Caring for Public Space
Open Streets need to be safe and properly cared for, Councilmember Hanif argues, advocating for full funding of the New York City Streets Plan.
Every weekend, Brooklyn’s youngest residents joyfully scoot along 5th Avenue giggling and laughing. Others play with chalk or dance to music. This happiness is only possible because the Open Streets program turns these traffic-clogged streets over to people. This is proof our streets can be lively, vibrant, and safe places if we choose for them to be, and if we invest in their care and management.
The 5th Avenue Business Improvement District (BID) has done an amazing job running the 5th Avenue Open Street which spans 15 blocks. And yet, their impact could be expanded if they had steady funding and agency coordination at the City level. Each year, the 5th Avenue organizers independently raise $50,000 to manage barricades on weekends, provide sanitation, and organize programming. Each weekend is the product of countless volunteer hours. Without this leadership and fundraising, our neighborhood wouldn’t have access to these care-free, car-free spaces. Now we are asking for the City to invest resources to ensure that every neighborhood has the same opportunity.
The current Open Streets model is inherently inequitable. Districts with BIDs have a leg up; they have the structure in place to organize local residents and business owners and coordinate labor. But BIDs only cover 2% of New York City’s communities. For everyone else, permits are financially out of reach and the burdens of maintenance and liability requirements are high barriers to entry. Once established, managing a consistent Open Street requires hundreds of hours of labor each weekend and additional time and energy spent planning, preparing, and organizing. In spite of this, public places in District 39, such as the Avenue C Plaza, have become community anchors. The plaza has become a beloved space where neighbors take summer art classes, host Iftars and other interfaith events, tune up their bikes, and watch World Cup games. However, this success relies on the generosity and dedication of volunteers and community-based organizations.

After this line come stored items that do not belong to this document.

(* ===== verification/NetworkClient.v ===== *)
(** * Joining a network
    ([lib/src/wifi/network_client.dart])

    The client sends protobuf actions on the network channel and watches the
    pushes for what the camera settles on later.  The generated codecs of
    [lib/src/generated/proto/] are parameters: [fromBuffer] is a partial function
    of bytes.

    [scan] and [connect] share a shape, [ask_and_watch]: they subscribe, send, and
    wait for the reply and then for the notification.  Its events are what the
    event loop brings, in any order.  [accessPoints] is a loop over pages. *)

From stdpp Require Import strings.
From S2P Require Import Prelude CommandQueue ProtoReply.
Local Open Scope Z_scope.

(** ** Replies *)

(** The errors the client throws, or lets through. *)
Inductive net_error :=
| Call (e : call_error)
| RefusedWith (result : Z) (provisioning : option Z)     (** [NetworkException] *)
| DidNotJoin (provisioning : Z)
| DeadlineOver
| StreamOver                                             (** [firstWhere] on a stream that ended *)
| NoSsid.                                                (** [ArgumentError] *)

(** [_send] and the decoding of what it returns. *)
Definition _send {A} (fromBuffer : list Z -> option A) (r : camera_reply) : A + net_error :=
  match decoded fromBuffer r with inl x => inl x | inr e => inr (Call e) end.

(** [release] goes to the command feature, and so does not use [_send]. *)
Definition release (fromBuffer : list Z -> option Z) (r : camera_reply) : unit + net_error :=
  match decoded fromBuffer r with
  | inr e => inr (Call e)
  | inl result => if result =? RESULT_SUCCESS then inl tt else inr (RefusedWith result None)
  end.

(** ** Access points *)

Record AccessPoint := mkAccessPoint {
  ssid : string;
  signalBars : Z;
  frequencyMhz : Z;
  flags : Z;
}.

Definition isOpen (a : AccessPoint) : bool := Z.land (flags a) 1 =? 0.
Definition isConfigured (a : AccessPoint) : bool := negb (Z.land (flags a) 2 =? 0).
Definition isAssociated (a : AccessPoint) : bool := negb (Z.land (flags a) 8 =? 0).
Definition isUnsupported (a : AccessPoint) : bool := negb (Z.land (flags a) 16 =? 0).

Record ScanResult := mkScanResult { scanId : Z; totalEntries : Z }.

(** [RequestGetApEntries]. *)
Record ApRequest := mkApRequest { startIndex : Z; maxEntries : Z; req_scanId : Z }.

Section paging.

(** [ResponseGetApEntries.fromBuffer]: the result, and the entries as access points. *)
Variable fromBuffer : list Z -> option (Z * list AccessPoint).

(** The camera: its answer to the [n]th request. *)
Variable answer : nat -> ApRequest -> camera_reply.

Definition want (scan : ScanResult) (limit : option Z) : Z :=
  match limit with
  | None => totalEntries scan
  | Some m => if m <? totalEntries scan then m else totalEntries scan
  end.

(** The loop of [accessPoints], with the requests it makes.  [None]: out of fuel. *)
Fixpoint pages (fuel : nat) (scan : ScanResult) (pageSize w : Z) (n : nat) (out : list AccessPoint)
    : option ((list AccessPoint + net_error) * list ApRequest) :=
  match fuel with
  | O => None
  | S fuel =>
      if Z.of_nat (length out) <? w then
        let remaining := w - Z.of_nat (length out) in
        let req := mkApRequest (Z.of_nat (length out)) (if remaining <? pageSize then remaining else pageSize)
                     (scanId scan) in
        match _send fromBuffer (answer n req) with
        | inr e => Some (inr e, [req])
        | inl (result, entries) =>
            if negb (result =? RESULT_SUCCESS) then Some (inr (RefusedWith result None), [req])
            else
              match entries with
              | [] => Some (inl out, [req])
              | _ =>
                  '(r, reqs) ← pages fuel scan pageSize w (S n) (out ++ entries);
                  Some (r, req :: reqs)
              end
        end
      else Some (inl out, [])
  end.

Definition accessPoints (fuel : nat) (scan : ScanResult) (pageSize : Z) (limit : option Z) :=
  pages fuel scan pageSize (want scan limit) 0 [].

(** A camera that holds [es] for a scan and pages through them. *)
Definition serves (id : Z) (es : list AccessPoint) : Prop := forall n q,
  req_scanId q = id -> 0 <= startIndex q < Z.of_nat (length es) -> 0 < maxEntries q ->
  exists payload body page,
    answer n q = Completed kResponded payload /\ body_of payload = Some body /\
    fromBuffer body = Some (RESULT_SUCCESS, page) /\ page <> [] /\
    page `prefix_of` drop (Z.to_nat (startIndex q)) es /\ Z.of_nat (length page) <= maxEntries q.

(** The requests of a loop that has [k] entries. *)
Definition asks_for_rest (scan : ScanResult) (pageSize w : Z) (k : nat) (q : ApRequest) : Prop :=
  Z.of_nat k <= startIndex q < w /\ maxEntries q = Z.min (w - startIndex q) pageSize /\ req_scanId q = scanId scan.

Lemma pages_total scan pageSize w : forall fuel n out,
  Z.max 0 (w - Z.of_nat (length out)) < Z.of_nat fuel ->
  exists r reqs, pages fuel scan pageSize w n out = Some (r, reqs) /\
    Z.of_nat (length reqs) <= Z.max 0 (w - Z.of_nat (length out)) /\
    Forall (asks_for_rest scan pageSize w (length out)) reqs.
Proof.
  induction fuel as [|fuel IH]; intros n out Hf; cbn [pages].
  { lia. }
  case_match eqn:Hw; to_prop; [|by eexists _, []; split_and!; [done | cbn; lia | constructor]].
  set (req := mkApRequest _ _ _).
  assert (asks_for_rest scan pageSize w (length out) req) as Hreq.
  { split_and!; cbn; [lia..| |done]. split_match; to_prop; lia. }
  assert (forall r, exists r' reqs, Some (r : list AccessPoint + net_error, [req]) = Some (r', reqs) /\
    Z.of_nat (length reqs) <= Z.max 0 (w - Z.of_nat (length out)) /\
    Forall (asks_for_rest scan pageSize w (length out)) reqs) as Hone.
  { intros r. eexists _, [req]. split_and!; [done | cbn; lia | by constructor]. }
  destruct (_send _ _) as [[result entries]|e]; [|apply Hone].
  destruct (negb _); [apply Hone|]. destruct entries as [|e es]; [apply Hone|].
  destruct (IH (S n) (out ++ e :: es)) as (r & reqs & -> & Hl & Hall).
  { rewrite length_app. cbn. lia. }
  eexists _, _. split; [done|]. rewrite length_app in *. cbn in *. split; [lia|].
  constructor; [done|]. eapply Forall_impl; [exact Hall|]. intros q (? & ?). split; [lia|done].
Qed.

Lemma pages_serves scan pageSize w es : 0 < pageSize -> serves (scanId scan) es -> w <= Z.of_nat (length es) ->
  forall fuel n k r reqs, Z.of_nat k <= Z.max 0 w ->
  pages fuel scan pageSize w n (take k es) = Some (r, reqs) -> r = inl (take (Z.to_nat w) es).
Proof.
  intros Hp Hs Hw. induction fuel as [|fuel IH]; intros n k r reqs Hk; cbn [pages]; [done|].
  rewrite length_take_le by lia. case_match eqn:Hlt; to_prop.
  - set (req := mkApRequest _ _ _). destruct (Hs n req) as (p & b & page & -> & Hb & Hd & Hne & Hpre & Hlen).
    + done.
    + cbn. lia.
    + cbn. split_match; to_prop; lia.
    + unfold _send, decoded. cbn [answered]. rewrite Hb, Hd. cbn -[take drop]. destruct page as [|x page]; [done|].
      assert (take k es ++ x :: page = take (k + length (x :: page)) es) as ->.
      { cbn in Hpre. rewrite Nat2Z.id in Hpre. destruct Hpre as [rest Hr].
        by rewrite <- take_take_drop, Hr, take_app_length. }
      destruct (pages fuel _ _ _ _ _) as [[r' reqs']|] eqn:E; cbn; [|done]. intros [= <- <-].
      eapply IH; [|exact E]. cbn [maxEntries req] in Hlen.
      destruct (_ <? _) eqn:E2 in Hlen; to_prop; cbn [length] in *; lia.
  - intros [= <- <-]. f_equal. f_equal. lia.
Qed.

(** C30: [accessPoints] always ends, within as many requests as there are entries
    wanted, whatever the camera answers; each request is for entries that are
    wanted, no more than a page and no more than are still wanted.  A camera that
    pages through its entries, in pages of any size it likes up to what was asked,
    has them gathered in order up to the limit. *)
Theorem accessPoints_gathers scan pageSize limit fuel :
  Z.max 0 (want scan limit) < Z.of_nat fuel ->
  exists r reqs, accessPoints fuel scan pageSize limit = Some (r, reqs) /\
    Z.of_nat (length reqs) <= Z.max 0 (want scan limit) /\
    Forall (asks_for_rest scan pageSize (want scan limit) 0) reqs /\
    (forall es, 0 < pageSize -> serves (scanId scan) es -> totalEntries scan = Z.of_nat (length es) ->
     r = inl (take (Z.to_nat (want scan limit)) es)).
Proof.
  intros Hf. destruct (pages_total scan pageSize (want scan limit) fuel 0 []) as (r & reqs & E & Hl & Hall).
  { cbn. lia. }
  exists r, reqs. split_and!; [done | cbn in Hl; lia | exact Hall |].
  intros es Hp Hs Ht. apply (pages_serves scan pageSize (want scan limit) es Hp Hs) with fuel 0%nat 0%nat reqs.
  - unfold want. destruct limit; [case_match|]; to_prop; lia.
  - lia.
  - by rewrite take_0.
Qed.
End paging.

(** ** Asking, and watching for what follows *)

Section watch.
Context {T : Type}.

(** Which notification is watched for; [None]: it settles nothing. *)
Variable action : Z.
Variable verdict : list Z -> option (T + net_error).

(** The reply to the request. *)
Variable request : camera_reply -> unit + net_error.

(** Whether a failing request silences the watch, [catchError]. *)
Variable catches : bool.

Definition networkManagement : Z := 2.

Definition _isNotification (message : list Z) : bool :=
  match message with f :: a :: _ => (f =? networkManagement) && (a =? action) | _ => false end.

(** What the event loop brings. *)
Inductive event :=
| Push (message : list Z)
| StreamClosed
| Deadline
| Reply (r : camera_reply).

Inductive phase :=
| AwaitingReply
| AwaitingVerdict
| Finished (r : T + net_error).

Record watcher := mkWatcher {
  at_phase : phase;
  settled : option (T + net_error);       (** [done], once completed *)
  unhandled : list net_error;             (** errors nobody listened for *)
}.

(** The subscription exists before the request is sent. *)
Definition watch_init : watcher := mkWatcher AwaitingReply None [].

Definition error_of (v : T + net_error) : list net_error := match v with inl _ => [] | inr e => [e] end.

(** [done] completes, unless it has.  An error with no listener is unhandled. *)
Definition complete (v : T + net_error) (w : watcher) : watcher :=
  match settled w with
  | Some _ => w
  | None =>
      match at_phase w with
      | AwaitingVerdict => mkWatcher (Finished v) (Some v) (unhandled w)
      | AwaitingReply => mkWatcher AwaitingReply (Some v) (unhandled w ++ error_of v)
      | Finished r => mkWatcher (Finished r) (Some v) (if catches then unhandled w else unhandled w ++ error_of v)
      end
  end.

(** What an event completes [done] with. *)
Definition settling (e : event) : option (T + net_error) :=
  match e with
  | Push message => if _isNotification message then body ← body_of message; verdict body else None
  | StreamClosed => Some (inr StreamOver)
  | Deadline => Some (inr DeadlineOver)
  | Reply _ => None
  end.

Definition replying (e : event) : option (unit + net_error) :=
  match e with Reply r => Some (request r) | _ => None end.

Definition resume (r : unit + net_error) (w : watcher) : watcher :=
  match at_phase w with
  | AwaitingReply =>
      match r with
      | inr e => mkWatcher (Finished (inr e)) (settled w) (unhandled w)
      | inl _ =>
          match settled w with
          | Some v => mkWatcher (Finished v) (settled w) (unhandled w)
          | None => mkWatcher AwaitingVerdict (settled w) (unhandled w)
          end
      end
  | _ => w
  end.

This is why alongside my Council colleagues I have advocated for full funding of the New York City Streets Plan to create a Neighborhood Stewardship Initiative to create more Open Streets throughout our City. This Initiative would hire residents for new green union jobs to manage existing and new Open Streets, helping neighborhoods without BIDs open their streets to the community. New hires would provide clear barricades and signage and ensure that Open Streets are truly local and open, without the need for police presence or volunteer labor. This framework for managing streets and sidewalks would empower New Yorkers to embrace public space, mandates coordination between agencies, and promotes vibrant neighborhoods. But to have vibrant open spaces, City support needs to go beyond just the maintenance of the Open Streets and fully embrace all the elements that make them centers for community. In addition to the Neighborhood Stewardship Initiative, our City must provide funding to support street vendors, neighborhood block parties, fruit trees, sidewalk art, street furniture, and promote safe access to play spaces. All of this is essential infrastructure for safe, healthy, and vibrant neighborhoods.
Open Streets are also more than just spaces for community, they’re about safety. In January, I wrote an Op-Ed in response to the tragic and preventable death of Arcellie Muschamp to a reckless driver. Since then, traffic violence on our streets has only gotten worse, Manhattan Borough President Mark Levine recently called it a ‘public health crisis.’ There are life saving safety designs that our City desperately needs, but above all else to make our streets safer we need to get cars off the road. Open Streets are car-free spaces that prioritize people walking, scooting, cycling, dining, and dancing. The policies, design, and management that make Open Streets so successful, safe, and enriching can be applied broadly to give communities the safety and livability they deserve year-round.
Summer is coming and we have budget decisions to make. I proudly stand by investing in our City’s public space so that each New Yorker has access to safe, clean, and joyful public space. Public space is central to an equitable recovery from the COVID-19 pandemic in New York City. This is why I am dedicated to centering it as we create a city rooted in care. Hope to see you at Avenue C Plaza or 5th Avenue Open Streets this summer.